(Dataset records)

----------

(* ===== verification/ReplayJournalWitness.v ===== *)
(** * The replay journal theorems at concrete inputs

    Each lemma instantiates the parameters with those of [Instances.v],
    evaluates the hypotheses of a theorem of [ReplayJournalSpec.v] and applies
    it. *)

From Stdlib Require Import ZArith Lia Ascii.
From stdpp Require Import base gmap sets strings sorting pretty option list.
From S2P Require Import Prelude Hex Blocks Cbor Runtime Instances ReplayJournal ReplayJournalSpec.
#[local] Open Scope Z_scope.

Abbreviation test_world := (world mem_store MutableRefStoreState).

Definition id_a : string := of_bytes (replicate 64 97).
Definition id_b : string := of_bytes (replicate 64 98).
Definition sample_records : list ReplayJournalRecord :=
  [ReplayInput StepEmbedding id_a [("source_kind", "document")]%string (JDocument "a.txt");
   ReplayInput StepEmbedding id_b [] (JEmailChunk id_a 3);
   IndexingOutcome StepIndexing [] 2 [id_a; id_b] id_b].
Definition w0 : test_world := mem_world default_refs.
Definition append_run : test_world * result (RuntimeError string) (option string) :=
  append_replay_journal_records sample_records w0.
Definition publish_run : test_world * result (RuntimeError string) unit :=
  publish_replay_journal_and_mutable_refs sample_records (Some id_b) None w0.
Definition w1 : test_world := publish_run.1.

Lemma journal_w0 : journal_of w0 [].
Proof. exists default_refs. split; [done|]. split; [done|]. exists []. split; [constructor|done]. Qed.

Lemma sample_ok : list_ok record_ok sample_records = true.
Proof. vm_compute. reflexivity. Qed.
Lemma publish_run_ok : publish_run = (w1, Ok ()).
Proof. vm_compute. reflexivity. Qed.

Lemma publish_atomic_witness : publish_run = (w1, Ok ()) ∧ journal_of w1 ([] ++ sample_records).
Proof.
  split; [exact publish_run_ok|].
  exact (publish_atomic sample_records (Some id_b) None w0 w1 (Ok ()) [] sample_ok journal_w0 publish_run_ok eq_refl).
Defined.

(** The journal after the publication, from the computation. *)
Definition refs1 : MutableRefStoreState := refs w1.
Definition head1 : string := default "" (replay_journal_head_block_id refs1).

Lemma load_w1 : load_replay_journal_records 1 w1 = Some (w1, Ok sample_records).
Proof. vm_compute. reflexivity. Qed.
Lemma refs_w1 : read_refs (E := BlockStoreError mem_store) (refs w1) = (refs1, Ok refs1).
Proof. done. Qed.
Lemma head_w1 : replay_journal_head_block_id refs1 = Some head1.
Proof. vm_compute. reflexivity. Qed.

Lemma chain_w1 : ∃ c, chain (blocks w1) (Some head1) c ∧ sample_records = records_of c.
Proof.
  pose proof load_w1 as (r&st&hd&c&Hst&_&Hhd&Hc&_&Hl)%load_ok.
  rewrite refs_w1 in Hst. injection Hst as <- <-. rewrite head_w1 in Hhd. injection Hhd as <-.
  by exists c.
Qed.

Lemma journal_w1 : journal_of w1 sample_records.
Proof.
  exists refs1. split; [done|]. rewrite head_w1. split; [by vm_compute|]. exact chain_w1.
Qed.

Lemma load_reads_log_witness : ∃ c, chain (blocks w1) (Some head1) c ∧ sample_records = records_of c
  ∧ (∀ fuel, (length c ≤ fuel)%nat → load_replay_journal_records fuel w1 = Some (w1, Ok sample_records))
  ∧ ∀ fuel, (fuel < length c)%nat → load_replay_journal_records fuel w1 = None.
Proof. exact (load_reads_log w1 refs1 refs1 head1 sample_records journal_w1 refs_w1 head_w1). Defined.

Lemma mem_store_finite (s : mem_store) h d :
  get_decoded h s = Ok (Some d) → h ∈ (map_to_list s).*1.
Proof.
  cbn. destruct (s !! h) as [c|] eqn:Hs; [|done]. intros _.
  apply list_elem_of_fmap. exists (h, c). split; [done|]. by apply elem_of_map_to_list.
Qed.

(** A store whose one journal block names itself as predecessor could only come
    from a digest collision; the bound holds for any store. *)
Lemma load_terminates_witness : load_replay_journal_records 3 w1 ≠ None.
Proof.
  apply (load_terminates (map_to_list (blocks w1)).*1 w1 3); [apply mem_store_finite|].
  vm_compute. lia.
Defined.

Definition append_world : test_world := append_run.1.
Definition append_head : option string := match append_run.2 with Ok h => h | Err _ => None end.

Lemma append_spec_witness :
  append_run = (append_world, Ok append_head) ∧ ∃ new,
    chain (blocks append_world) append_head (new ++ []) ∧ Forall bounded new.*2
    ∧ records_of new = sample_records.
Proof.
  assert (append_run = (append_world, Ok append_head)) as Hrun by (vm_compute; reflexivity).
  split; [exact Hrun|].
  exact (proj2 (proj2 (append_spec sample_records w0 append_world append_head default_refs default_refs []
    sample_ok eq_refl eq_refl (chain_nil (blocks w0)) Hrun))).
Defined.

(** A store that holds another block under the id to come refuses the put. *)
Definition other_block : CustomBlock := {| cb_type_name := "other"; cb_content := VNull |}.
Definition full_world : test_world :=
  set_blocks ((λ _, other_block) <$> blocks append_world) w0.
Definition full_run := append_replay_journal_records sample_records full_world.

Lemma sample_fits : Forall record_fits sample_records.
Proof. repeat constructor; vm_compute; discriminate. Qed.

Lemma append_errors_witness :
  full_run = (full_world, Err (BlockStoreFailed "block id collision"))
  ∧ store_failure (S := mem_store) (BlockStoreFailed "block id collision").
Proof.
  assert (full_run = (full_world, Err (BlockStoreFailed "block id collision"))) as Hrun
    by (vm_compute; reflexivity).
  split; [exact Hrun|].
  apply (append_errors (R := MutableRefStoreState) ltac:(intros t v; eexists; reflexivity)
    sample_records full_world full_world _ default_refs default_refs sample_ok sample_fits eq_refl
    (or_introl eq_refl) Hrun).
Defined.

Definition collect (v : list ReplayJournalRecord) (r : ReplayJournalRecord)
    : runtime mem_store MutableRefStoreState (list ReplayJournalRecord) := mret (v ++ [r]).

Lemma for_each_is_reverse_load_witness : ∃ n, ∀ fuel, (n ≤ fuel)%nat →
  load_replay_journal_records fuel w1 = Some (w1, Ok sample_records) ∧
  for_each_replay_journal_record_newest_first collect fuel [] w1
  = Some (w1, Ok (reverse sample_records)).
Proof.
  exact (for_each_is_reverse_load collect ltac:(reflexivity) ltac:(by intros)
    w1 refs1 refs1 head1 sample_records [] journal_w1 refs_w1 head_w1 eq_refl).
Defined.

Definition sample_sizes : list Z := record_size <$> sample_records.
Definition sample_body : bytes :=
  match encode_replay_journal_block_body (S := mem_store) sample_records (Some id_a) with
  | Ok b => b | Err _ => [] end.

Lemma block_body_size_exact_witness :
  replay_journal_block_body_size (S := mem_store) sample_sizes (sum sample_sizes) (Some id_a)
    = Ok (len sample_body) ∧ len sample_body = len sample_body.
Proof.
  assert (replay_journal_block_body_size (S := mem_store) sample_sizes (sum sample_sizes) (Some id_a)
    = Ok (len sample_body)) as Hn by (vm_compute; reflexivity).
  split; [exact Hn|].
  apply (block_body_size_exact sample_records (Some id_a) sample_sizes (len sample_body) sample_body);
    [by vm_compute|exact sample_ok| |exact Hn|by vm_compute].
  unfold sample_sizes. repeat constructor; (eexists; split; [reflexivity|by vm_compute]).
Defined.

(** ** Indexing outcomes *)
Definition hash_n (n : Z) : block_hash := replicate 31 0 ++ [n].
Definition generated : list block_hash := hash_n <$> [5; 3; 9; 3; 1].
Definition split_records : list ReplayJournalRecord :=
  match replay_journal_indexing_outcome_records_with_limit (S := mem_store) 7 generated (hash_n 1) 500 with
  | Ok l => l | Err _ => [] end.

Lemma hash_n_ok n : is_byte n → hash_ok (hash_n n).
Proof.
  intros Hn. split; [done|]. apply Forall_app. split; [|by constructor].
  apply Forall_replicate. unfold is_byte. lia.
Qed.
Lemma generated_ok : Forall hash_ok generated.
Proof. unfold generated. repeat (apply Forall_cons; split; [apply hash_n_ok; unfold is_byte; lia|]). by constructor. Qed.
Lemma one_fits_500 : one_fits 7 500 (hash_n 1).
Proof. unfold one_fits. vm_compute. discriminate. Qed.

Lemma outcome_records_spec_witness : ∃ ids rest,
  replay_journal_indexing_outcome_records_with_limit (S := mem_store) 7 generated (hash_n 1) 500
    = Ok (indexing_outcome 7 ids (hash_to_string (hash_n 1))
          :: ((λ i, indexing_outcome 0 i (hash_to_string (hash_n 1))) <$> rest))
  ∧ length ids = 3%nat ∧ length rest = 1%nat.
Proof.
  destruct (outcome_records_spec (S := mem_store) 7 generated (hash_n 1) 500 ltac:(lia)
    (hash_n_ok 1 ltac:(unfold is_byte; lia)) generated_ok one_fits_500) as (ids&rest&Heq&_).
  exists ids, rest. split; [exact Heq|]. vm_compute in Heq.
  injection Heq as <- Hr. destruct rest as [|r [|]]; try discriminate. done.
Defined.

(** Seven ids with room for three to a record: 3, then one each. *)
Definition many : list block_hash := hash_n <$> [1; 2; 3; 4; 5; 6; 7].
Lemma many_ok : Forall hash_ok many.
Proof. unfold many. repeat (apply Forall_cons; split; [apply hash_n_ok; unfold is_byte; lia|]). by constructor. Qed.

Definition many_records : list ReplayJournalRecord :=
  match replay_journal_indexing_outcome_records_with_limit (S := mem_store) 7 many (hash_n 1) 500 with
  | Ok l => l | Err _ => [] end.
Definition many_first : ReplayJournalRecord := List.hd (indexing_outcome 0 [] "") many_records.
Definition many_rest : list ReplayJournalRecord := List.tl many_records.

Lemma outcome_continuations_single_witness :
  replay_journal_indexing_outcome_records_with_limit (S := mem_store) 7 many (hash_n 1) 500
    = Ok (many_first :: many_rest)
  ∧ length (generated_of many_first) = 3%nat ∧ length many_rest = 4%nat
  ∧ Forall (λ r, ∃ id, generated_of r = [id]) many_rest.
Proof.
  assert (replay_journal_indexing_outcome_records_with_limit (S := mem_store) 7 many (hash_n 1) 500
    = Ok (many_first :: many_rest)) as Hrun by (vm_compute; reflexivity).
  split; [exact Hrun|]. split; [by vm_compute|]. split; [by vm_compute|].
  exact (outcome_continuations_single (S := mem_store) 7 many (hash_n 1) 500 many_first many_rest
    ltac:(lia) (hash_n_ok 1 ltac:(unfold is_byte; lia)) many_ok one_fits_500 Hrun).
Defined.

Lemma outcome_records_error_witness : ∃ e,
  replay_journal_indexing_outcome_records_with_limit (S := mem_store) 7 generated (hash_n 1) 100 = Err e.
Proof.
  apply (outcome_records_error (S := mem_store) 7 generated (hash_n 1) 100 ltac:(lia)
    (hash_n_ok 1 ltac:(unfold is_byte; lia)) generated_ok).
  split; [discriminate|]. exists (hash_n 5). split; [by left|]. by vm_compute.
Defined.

----------

#### [DIRECTIONS]
Reading through the records above, report each line in which the string "eexists" is found.

#### [YOUR RESPONSE]
  apply (append_errors (R := MutableRefStoreState) ltac:(intros t v; eexists; reflexivity)
  unfold sample_sizes. repeat constructor; (eexists; split; [reflexivity|by vm_compute]).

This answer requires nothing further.